I am running an Apache Spark application in AWS EMR cluster. The application retrieves messages from the AWS SQS, does some computations based on the message data and then deletes each message.
I am running the EMR cluster in a VPC on a private subnet with a NAT instance.
The problem that I am facing, is that I cannot delete the message. I am able to retrieve all messages and I am able to send messages, but I cannot delete them.
I am using the following security on the EMR cluster
EC2 instance profile:EMR_EC2_DefaultRole
EMR role:EMR_DefaultRole
Each of these roles has the following policies attached:
AmazonSQSFullAccess
, AmazonElastiCacheFullAccess
, AmazonElasticMapReduceFullAccess
, AmazonVPCFullAccess
I thought that the problem is with the permissions, but the AmazonSQSFullAccess
grants full permissions, so I am out of options.
This is the Java code that deletes the message:
public class SQSMessageBroker
{
private AmazonSQS _amazonSqs;
public SQSMessageBroker()
{
// Create the SQS client
createSQSClient();
}
public void deleteMessage(String queueUrl, String receiptHandle)
{
DeleteMessageRequest deleteMessageRequest = new DeleteMessageRequest(queueUrl, receiptHandle);
_amazonSqs.deleteMessage(deleteMessageRequest);
}
private void createSQSClient()
{
_amazonSqs = new AmazonSQSClient();
_amazonSqs.setRegion(Region.getRegion(Regions.EU_WEST_1));
}
}
The SQSMessageBroker
is a singleton in my application.
When I run the same code locally everything works great. Locally I have created an AWS User and I have added the key and secret to a .aws
file.
EDIT
After a lot of research and testing this is what I have found out:
- It appears that it is not a permission issue (at least not for the EC2 instance that is started by EMR). I connected to the instance, installed the aws cli, retrieved a message and deleted it successfully.
- The
_amazonSqs.deleteMessage(deleteMessageRequest);
code does not throw any exceptions. It looks as if the request times out, but not timeout exception is thrown. Any code after thedeleteMessage
is not executed. - I am processing each message in a separate thread, so I added a
Thread.UncaughtExceptionHandler
to each thread, but no exception is thrown there as well. - I suspected that the problem may be in the
ReceiptHandle
and more precisely, because I was running a Spark cluster on several machines, so I thought that the machine IP, name or something like that were encoded in theReceiptHandle
and thedeleteMessage
may have been executed from a different machine, so that is why it did not work. This is why I created a Spark cluster with only one machine. Sadly I still couldn't delete the message.

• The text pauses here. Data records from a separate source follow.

(** C29: without the admin context the readers of text learn nothing of a secret. Two
    stores that differ only in what secret keys hold (and in where strings were
    interned) answer alike to kv_get_str, kv_get_secret, kv_get_val_str and
    kv_iterate_prefix, for every key, prefix and buffer size. *)
Theorem kv_secrets_redacted st st' :
  public_eq st st' ->
  (forall k, kv_chars st <$> kv_get_str false st k = kv_chars st' <$> kv_get_str false st' k) /\
  (forall k, kv_chars st (kv_get_secret false st k) = kv_chars st' (kv_get_secret false st' k)) /\
  (forall k n, kv_get_val_str false st k n = kv_get_val_str false st' k n) /\
  (forall p, kv_iterate_prefix false st p = kv_iterate_prefix false st' p).
Proof.
  intros H.
  assert (G : forall k, kv_chars st <$> kv_get_str false st k = kv_chars st' <$> kv_get_str false st' k).
  { intros k. unfold kv_get_str. destruct (find_public st st' k H) as [e e' (_ & Ht & Hs & Hv)|]; [|done].
    rewrite <- Ht, <- Hs. destruct (decide (e_type e = KV_STR)) as [Et|]; [|done].
    destruct (e_secret e); [done|]. cbn. specialize (Hv eq_refl). rewrite Et in Hv. cbn in Hv. by rewrite Hv. }
  split_and!; [done| | |].
  - intros k. specialize (G k). unfold kv_get_secret.
    destruct (kv_get_str false st k), (kv_get_str false st' k); try discriminate; [by injection G|done].
  - intros [k|] n; [|done]. destruct n as [|n]; [done|]. unfold kv_get_val_str.
    destruct (find_public st st' k H) as [e e' He|]; [|done]. cbn. f_equal. by apply shown_public.
  - intros [p|]; [|done]. unfold kv_iterate_prefix.
    assert (Hc : Forall2 (same_but_secret (k_strs st) (k_strs st')) (concat (kv_table st)) (concat (kv_table st'))).
    { clear -H. unfold public_eq in H. induction H as [|l l' t t' Hl _ IH]; [constructor|]. by apply Forall2_app. }
    set (P := fun e => starts_with (e_key e) p).
    assert (Hf : Forall2 (same_but_secret (k_strs st) (k_strs st'))
      (List.filter P (concat (kv_table st))) (List.filter P (concat (kv_table st')))).
    { induction Hc as [|e e' l l' He _ IH]; [constructor|]. cbn [List.filter].
      replace (P e') with (P e) by (unfold P; by rewrite (proj1 He)).
      destruct (P e); [by constructor|done]. }
    f_equal; [|by rewrite (Forall2_length Hf)].
    induction Hf as [|e e' l l' He _ IH]; [done|]. cbn [map].
    pose proof He as (Hk & Ht & _). rewrite IH, Hk, Ht. by rewrite (shown_public _ _ _ _ _ He).
Qed.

After A LOT of debugging and testing I finally managed to figure out what the problem is.
As expected it was not a permission problem. The problem was, that the EC2 instances that are started by the EMR, and on which the Spark application is run, contain a certain version of all AWS packages for java (including the SQS package). And the path containing the packages were added to Hadoop, Yarn and Spark. So when my application were started, it used the packages that were already on the machine and I received an error. (The error were logged in the Yarn log. It took me some time to figure that out.)
I am using the maven shade plugin to build the uber jar for my application, so I thought that I can try and shade (relocate) the AWS packages. This would allow me to encapsulate the dependencies inside my application. Sadly this DID NOT work. It appears that Amazon are using reflection inside the packages and they have hardcoded the names of some classes, thus rendering the shading useless.(The hardcoded classes were not found in my shaded packages)

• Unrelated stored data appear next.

(* ===== verification/IrcChannel.v ===== *)
(** * IRC channels and their members: plugins/method/irc/irc_channel.c

    The table the driver keeps of the channels it is in and who is there. It answers who
    a nick is: the identity layer matches the user@host found here against the patterns of
    a user, so an entry that outlives its member authenticates a stranger. The operations
    run under chan_mutex and are functions of the list [channels]; a pointer into a list
    is its index. *)

From S2P Require Import Prelude IrcParse.

Definition IRC_CHAN_SZ : nat := 64.
Definition IRC_CHAN_MAX_MEMBERS : Z := 512.
Definition IRC_MFLAG_OP : Z := 1.
Definition IRC_MFLAG_VOICE : Z := 2.
Definition IRC_MFLAG_HALFOP : Z := 4.
Definition IRC_MFLAG_OWNER : Z := 8.
Definition IRC_MFLAG_ADMIN : Z := 16.

Record irc_member_t := { m_nick : cstr; m_userhost : cstr; m_mode_flags : Z }.

Record irc_channel_t := {
  c_name : cstr;
  c_members : list irc_member_t;
  c_member_count : Z;
  c_have_ops : bool;
  c_topic : cstr
}.

Definition set_nick (nick : cstr) (m : irc_member_t) : irc_member_t :=
  {| m_nick := nick; m_userhost := m_userhost m; m_mode_flags := m_mode_flags m |}.

Definition set_userhost (uh : cstr) (m : irc_member_t) : irc_member_t :=
  {| m_nick := m_nick m; m_userhost := uh; m_mode_flags := m_mode_flags m |}.

Definition set_mode_flags (f : Z) (m : irc_member_t) : irc_member_t :=
  {| m_nick := m_nick m; m_userhost := m_userhost m; m_mode_flags := f |}.

Definition set_members (ms : list irc_member_t) (count : Z) (ch : irc_channel_t) : irc_channel_t :=
  {| c_name := c_name ch; c_members := ms; c_member_count := count; c_have_ops := c_have_ops ch;
     c_topic := c_topic ch |}.

Definition set_have_ops (b : bool) (ch : irc_channel_t) : irc_channel_t :=
  {| c_name := c_name ch; c_members := c_members ch; c_member_count := c_member_count ch; c_have_ops := b;
     c_topic := c_topic ch |}.

Definition set_topic (t : cstr) (ch : irc_channel_t) : irc_channel_t :=
  {| c_name := c_name ch; c_members := c_members ch; c_member_count := c_member_count ch;
     c_have_ops := c_have_ops ch; c_topic := t |}.

(** ** Finding *)

(** Index of the first element that passes. *)
Fixpoint find_index {A} (f : A -> bool) (l : list A) : option nat :=
  match l with
  | [] => None
  | x :: l => if f x then Some O else S <$> find_index f l
  end.

Definition named (channel : cstr) (ch : irc_channel_t) : bool := strcaseeq (c_name ch) channel.

Definition nicked (nick : cstr) (m : irc_member_t) : bool := strcaseeq (m_nick m) nick.

Definition irc_chan_find (chs : list irc_channel_t) (channel : cstr) : option nat := find_index (named channel) chs.

Definition irc_member_find (ch : irc_channel_t) (nick : cstr) : option nat := find_index (nicked nick) (c_members ch).

Definition new_channel (channel : cstr) : irc_channel_t :=
  {| c_name := strlcpy (IRC_CHAN_SZ + 1) channel; c_members := []; c_member_count := 0; c_have_ops := false;
     c_topic := [] |}.

(** Where the channel is, and the table with it. *)
Definition irc_chan_get (chs : list irc_channel_t) (channel : cstr) : nat * list irc_channel_t :=
  match irc_chan_find chs channel with
  | Some i => (i, chs)
  | None => (O, new_channel channel :: chs)
  end.

(** ** Members *)

Definition add_member (nick : cstr) (ch : irc_channel_t) : irc_channel_t :=
  match irc_member_find ch nick with
  | Some _ => ch
  | None =>
      if IRC_CHAN_MAX_MEMBERS <=? c_member_count ch then ch
      else
        set_members ({| m_nick := strlcpy IRC_NICK_SZ nick; m_userhost := []; m_mode_flags := 0 |} :: c_members ch)
          (wrap 32 (c_member_count ch + 1)) ch
  end.

Definition irc_chan_add_nick (chs : list irc_channel_t) (channel nick : cstr) : list irc_channel_t :=
  match nick with
  | [] => chs
  | _ => let '(i, chs) := irc_chan_get chs channel in alter (add_member nick) i chs
  end.

(** The loop over [pp]: unlinks the first member of that nick. *)
Fixpoint unlink_member (nick : cstr) (ms : list irc_member_t) : option (list irc_member_t) :=
  match ms with
  | [] => None
  | m :: ms => if nicked nick m then Some ms else cons m <$> unlink_member nick ms
  end.

Definition remove_member (nick : cstr) (ch : irc_channel_t) : irc_channel_t :=
  match unlink_member nick (c_members ch) with
  | Some ms => set_members ms (wrap 32 (c_member_count ch - 1)) ch
  | None => ch
  end.

Definition irc_chan_remove_nick (chs : list irc_channel_t) (channel nick : cstr) : list irc_channel_t :=
  match irc_chan_find chs channel with
  | Some i => alter (remove_member nick) i chs
  | None => chs
  end.

Definition irc_chan_remove_nick_all (chs : list irc_channel_t) (nick : cstr) : list irc_channel_t :=
  map (remove_member nick) chs.

(** Writes to the member of that nick, where there is one. *)
Definition alter_member (nick : cstr) (f : irc_member_t -> irc_member_t) (ch : irc_channel_t) : irc_channel_t :=
  match irc_member_find ch nick with
  | Some i => set_members (alter f i (c_members ch)) (c_member_count ch) ch
  | None => ch
  end.

Definition irc_chan_rename_nick (chs : list irc_channel_t) (old_nick new_nick : cstr) : list irc_channel_t :=
  map (alter_member old_nick (set_nick (strlcpy IRC_NICK_SZ new_nick))) chs.

(** ** Who a nick is *)

Definition irc_user_seen (chs : list irc_channel_t) (nick userhost : cstr) : list irc_channel_t :=
  match nick, userhost with
  | [], _ | _, [] => chs
  | _, _ => map (alter_member nick (set_userhost (strlcpy IRC_USERHOST_SZ userhost))) chs
  end.

(** What a channel knows of a nick. *)
Definition known_userhost (nick : cstr) (ch : irc_channel_t) : option cstr :=
  i ← irc_member_find ch nick;
  m ← c_members ch !! i;
  match m_userhost m with [] => None | uh => Some uh end.

Fixpoint first_known (nick : cstr) (chs : list irc_channel_t) : option cstr :=
  match chs with
  | [] => None
  | ch :: chs => match known_userhost nick ch with Some uh => Some uh | None => first_known nick chs end
  end.

(** The answer in a buffer of [sz] bytes; None is FAIL. *)
Definition irc_user_userhost (chs : list irc_channel_t) (nick : cstr) (sz : nat) : option cstr :=
  match nick, sz with
  | [], _ | _, O => None
  | _, _ => strlcpy sz <$> first_known nick chs
  end.

Definition irc_userhost_present (chs : list irc_channel_t) (userhost : cstr) : bool :=
  match userhost with
  | [] => false
  | _ =>
      existsb (fun ch => existsb (fun m =>
        match m_userhost m with [] => false | uh => strcaseeq uh userhost end) (c_members ch)) chs
  end.

(** ** Whole channels *)

Fixpoint irc_chan_remove (chs : list irc_channel_t) (channel : cstr) : list irc_channel_t :=
  match chs with
  | [] => []
  | ch :: chs => if named channel ch then chs else ch :: irc_chan_remove chs channel
  end.

Definition irc_chan_clear_all (chs : list irc_channel_t) : list irc_channel_t := [].

Definition irc_mode_to_flag (mode : ascii) : Z :=
  if ceqb mode "o" then IRC_MFLAG_OP
  else if ceqb mode "v" then IRC_MFLAG_VOICE
  else if ceqb mode "h" then IRC_MFLAG_HALFOP
  else if ceqb mode "q" then IRC_MFLAG_OWNER
  else if ceqb mode "a" then IRC_MFLAG_ADMIN
  else 0.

So after some more frustration I found the following solution:
--driver-class-path /path_to_your_jar/myapp.jar --class com.myapp.startapp
Here the key is the
--driver-class-path
option. You can read more about it here. Basically I am adding my uber jar to the Spark driver classpath, allowing for the application to use my dependencies.So far this is the only acceptable solution that I have found. If you know of another or a better one, please write a comment or an answer.
I hope that this answer can be of use to some unfortunate soul. It would have saved me several excruciating days.